Although brewed coffee is quite acidic, the used grounds are fairly neutral, which means they probably won’t do much harm or benefit in terms of pH. However, trapped caffeine in the coffee grounds can inhibit seed germination and growth . Additionally, placing soil on top of your plants can interfere with proper air and water circulation and soil penetration.
However, when used correctly, coffee grounds can improve soil structure and ward off pests (and plant-loving cats). So what do you do instead?
Add soil to compost or mulch
An indirect approach will allow your plants to reap the benefits of the used coffee grounds without the risk of stunted growth. Mix soil with mulch or compost heap, which can then be used to improve the soil. Make sure your entire compost bin is n’t made with coffee grounds, though – Treehugger recommends one part coffee versus four parts other organic matter.

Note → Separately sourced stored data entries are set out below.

(** C4 (as amended).  In every frame, with [n = clamp(pos / VW_HALF, -1, 1)]:
    the four-colour variant gives blur 0 to the card nearest the centre and
    [3 * |n|^1.1] to every other card; the two-colour variant gives blur 0 to
    the nearest card and to the cards at the previous and next index, and
    [2 * |n|^1.1] to the rest. *)
Theorem blur_exemption (Math_pow : number -> number -> number) now c :
  let k := Carousel.closestIdx_of c in
  let len := length_of (items c) in
  let n pos := Carousel.clamp_unit (pos / VW_HALF c)%js in
  (forall g,
     let c' := fst (FourColour.updateCarouselTransforms Math_pow now c g) in
     map blur (styles c')
     = map (fun '(j, pos) =>
              if (j =? k)%Z then Num 0
              else (Num 3 * Math_pow (Math_abs (n pos)) (Num 1.1))%js)
           (indexedFrom 0 (positions c')))
  /\ (forall g,
        let c' := fst (ScriptEntry.updateCarouselTransforms Math_pow now c g) in
        map blur (styles c')
        = map (fun '(j, pos) =>
                 if ((j =? k)%Z
                     || (of_Z j === prevIdx_of k len)%js
                     || (of_Z j === nextIdx_of k len)%js)%bool
                 then Num 0
                 else (Num 2 * Math_pow (Math_abs (n pos)) (Num 1.1))%js)
              (indexedFrom 0 (positions c'))).
Proof.
  split; intros g.
  - apply (update_blur Math_pow FourColour.MIN_SCALE FourColour.SCALE_RANGE
             FourColour.BLUR_COEF FourColour.isCore).
  - apply (update_blur Math_pow ScriptEntry.MIN_SCALE ScriptEntry.SCALE_RANGE
             ScriptEntry.BLUR_COEF ScriptEntry.isCore).
Qed.

(** ** What [measure] establishes *)

Lemma layout_based (n : nat) (st : Q) :
  0 < st ->
  Forall (based (inject_Z (Z.of_nat n) * st)) (Carousel.layout n (Num st)).
Proof.
  intros Hst. unfold Carousel.layout. apply Forall_map, Forall_forall.
  intros i Hi. apply in_seq in Hi.
  exists (inject_Z (Z.of_nat i) * st). split; [reflexivity|].
  assert (H0 : 0 <= inject_Z (Z.of_nat i)).
  { change 0 with (inject_Z 0). rewrite <- Zle_Qle. lia. }
  assert (H1 : inject_Z (Z.of_nat i) < inject_Z (Z.of_nat n)).
  { rewrite <- Zlt_Qlt. lia. }
  split; nra.
Qed.

(** Measuring at least one card of positive width lays the cards out within
    the track and makes the track length positive. *)
Lemma measure_based (w : Q) height c :
  0 < w -> items c <> [] ->
  let L := inject_Z (Z.of_nat (length (items c))) * (w + 28) in
  let m := Carousel.measure (Num w) height c in
  0 < L /\ TRACK m = Num L /\ Forall (based L) (items m)
  /\ SCROLL_X m = SCROLL_X c /\ vX m = vX c /\ lastTime m = lastTime c.
Proof.
  intros Hw Hne L m. subst L m. unfold Carousel.measure.
  destruct (items c) as [|x rest] eqn:E; [congruence|].
  unfold or_else. cbn [truthy]. rewrite (Qeq_bool_false w 0) by lra.
  cbn [negb items TRACK SCROLL_X vX lastTime add mul GAP length_of of_Z].
  split.
  - assert (H : 0 < inject_Z (Z.of_nat (length (x :: rest)))).
    { change 0 with (inject_Z 0). rewrite <- Zlt_Qlt. cbn [length]. lia. }
    nra.
  - split; [reflexivity|]. split; [|repeat split].
    apply layout_based. lra.
Qed.

(** ** Gradient retarget *)

Lemma refused_at_active {channels} len idx (g : gradient channels) :
  activeIndex g = idx -> retargetRefused len idx g = true.
Proof.
  intros <-. unfold retargetRefused. rewrite Z.eqb_refl. apply orb_true_r.
Qed.

Lemma refused_out_of_range {channels} len idx (g : gradient channels) :
  (idx < 0 \/ Z.of_nat len <= idx)%Z -> retargetRefused len idx g = true.
Proof.
  intros H. unfold retargetRefused.
  destruct H as [H|H].
  - apply Z.ltb_lt in H. rewrite H. now rewrite orb_true_r.
  - apply Z.geb_le in H. rewrite H. now rewrite orb_true_r.
Qed.

Lemma two_colour_refused now len idx g :
  retargetRefused len idx g = true ->
  ScriptEntry.setActiveGradient now len idx g = g.
Proof. intros R. unfold ScriptEntry.setActiveGradient. now rewrite R. Qed.

Lemma two_colour_accepted now len idx g :
  retargetRefused len idx g = false ->
  activeIndex (ScriptEntry.setActiveGradient now len idx g) = idx.
Proof.
  intros R. unfold ScriptEntry.setActiveGradient. rewrite R.
  now destruct (gsap g).
Qed.

Lemma four_colour_refused now len idx g :
  retargetRefused len idx g = true ->
  FourColour.setActiveGradient now len idx g = g.
Proof. intros R. unfold FourColour.setActiveGradient. now rewrite R. Qed.

Lemma four_colour_accepted now len idx g :
  retargetRefused len idx g = false ->
  activeIndex (FourColour.setActiveGradient now len idx g) = idx.
Proof.
  intros R. unfold FourColour.setActiveGradient. rewrite R.
  now destruct (gsap g).
Qed.

Lemma two_colour_retarget_twice now now' len idx g :
  ScriptEntry.setActiveGradient now' len idx
    (ScriptEntry.setActiveGradient now len idx g)
  = ScriptEntry.setActiveGradient now len idx g.
Proof.
  destruct (retargetRefused len idx g) eqn:R.
  - rewrite (two_colour_refused now len idx g R).
    exact (two_colour_refused now' len idx g R).
  - apply two_colour_refused, refused_at_active.
    now apply two_colour_accepted.
Qed.

Lemma four_colour_retarget_twice now now' len idx g :
  FourColour.setActiveGradient now' len idx
    (FourColour.setActiveGradient now len idx g)
  = FourColour.setActiveGradient now len idx g.
Proof.
  destruct (retargetRefused len idx g) eqn:R.
  - rewrite (four_colour_refused now len idx g R).
    exact (four_colour_refused now' len idx g R).
  - apply four_colour_refused, refused_at_active.
    now apply four_colour_accepted.
Qed.

(** C9.  In both variants a retarget with the index that is already active
    returns the state it was given: active index, channels, fast-window
    deadline and the list of started tweens are those of before.  So a second
    retarget with the same index changes nothing, whatever the first did. *)
Theorem retarget_same_index_noop :
  (forall now len (g : gradient ScriptEntry.channels),
     ScriptEntry.setActiveGradient now len (activeIndex g) g = g)
  /\ (forall now len (g : gradient FourColour.channels),
        FourColour.setActiveGradient now len (activeIndex g) g = g)
  /\ (forall now now' len idx g,
        ScriptEntry.setActiveGradient now' len idx
          (ScriptEntry.setActiveGradient now len idx g)
        = ScriptEntry.setActiveGradient now len idx g)
  /\ (forall now now' len idx g,
        FourColour.setActiveGradient now' len idx
          (FourColour.setActiveGradient now len idx g)
        = FourColour.setActiveGradient now len idx g).
Proof.
  repeat apply conj.
  - intros now len g. now apply two_colour_refused, refused_at_active.
  - intros now len g. now apply four_colour_refused, refused_at_active.
  - exact two_colour_retarget_twice.
  - exact four_colour_retarget_twice.
Qed.

Lemma retargets_out_of_range {channels}
  (set : number -> nat -> Z -> gradient channels -> gradient channels) len :
  (forall now idx g, (idx < 0 \/ Z.of_nat len <= idx)%Z -> set now len idx g = g) ->
  forall calls g,
    Forall (fun call => (snd call < 0 \/ Z.of_nat len <= snd call)%Z) calls ->
    retargets set len calls g = g.
Proof.
  intros Hset calls. induction calls as [|[now idx] rest IH]; intros g Hall.
  - reflexivity.
  - inversion Hall as [|? ? Hhd Htl]; subst. cbn in *.
    rewrite Hset by exact Hhd. now apply IH.
Qed.

(** C10.  In both variants a retarget with a negative index, or one at or
    beyond the number of cards, returns the state it was given; a run of such
    calls from the initial state leaves it as it was, with active index -1. *)
Theorem retarget_out_of_range_noop (len : nat) (idx : Z) :
  (idx < 0 \/ Z.of_nat len <= idx)%Z ->
  (forall now (g : gradient ScriptEntry.channels),
     ScriptEntry.setActiveGradient now len idx g = g)
  /\ (forall now (g : gradient FourColour.channels),
        FourColour.setActiveGradient now len idx g = g)
  /\ (forall ctx tweening calls,
        Forall (fun call => (snd call < 0 \/ Z.of_nat len <= snd call)%Z) calls ->
        let g := retargets ScriptEntry.setActiveGradient len calls
                   (ScriptEntry.initialGradient ctx tweening) in
        g = ScriptEntry.initialGradient ctx tweening
        /\ activeIndex g = (-1)%Z)
  /\ (forall ctx tweening calls,
        Forall (fun call => (snd call < 0 \/ Z.of_nat len <= snd call)%Z) calls ->
        let g := retargets FourColour.setActiveGradient len calls
                   (FourColour.initialGradient ctx tweening) in
        g = FourColour.initialGradient ctx tweening
        /\ activeIndex g = (-1)%Z).
Proof.
  intros Hidx.
  assert (S1 : forall now i (g : gradient ScriptEntry.channels),
             (i < 0 \/ Z.of_nat len <= i)%Z ->
             ScriptEntry.setActiveGradient now len i g = g).
  { intros now i g Hi. now apply two_colour_refused, refused_out_of_range. }
  assert (S2 : forall now i (g : gradient FourColour.channels),
             (i < 0 \/ Z.of_nat len <= i)%Z ->
             FourColour.setActiveGradient now len i g = g).
  { intros now i g Hi. now apply four_colour_refused, refused_out_of_range. }
  repeat apply conj.
  - intros now g. now apply S1.
  - intros now g. now apply S2.
  - intros ctx tweening calls Hall g. subst g.
    rewrite (retargets_out_of_range _ len S1 calls _ Hall). now split.
  - intros ctx tweening calls Hall g. subst g.
    rewrite (retargets_out_of_range _ len S2 calls _ Hall). now split.
Qed.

Use small amounts right away
If you don’t have homemade compost, you can sprinkle a small handful of soil on top of the soil and mix it gently to form a first centimeter or two. Or, you can make a “tea” for indoor and container plants using 2 cups of ground coffee in 5 gallons of water, infusing overnight.
Add to worm cart
If you have earthworm compost, coffee grounds are a great food.
The bottom line of using coffee grounds in gardening is that less is better, and better indirectly. Don’t just dump dirt on top of your plants every morning.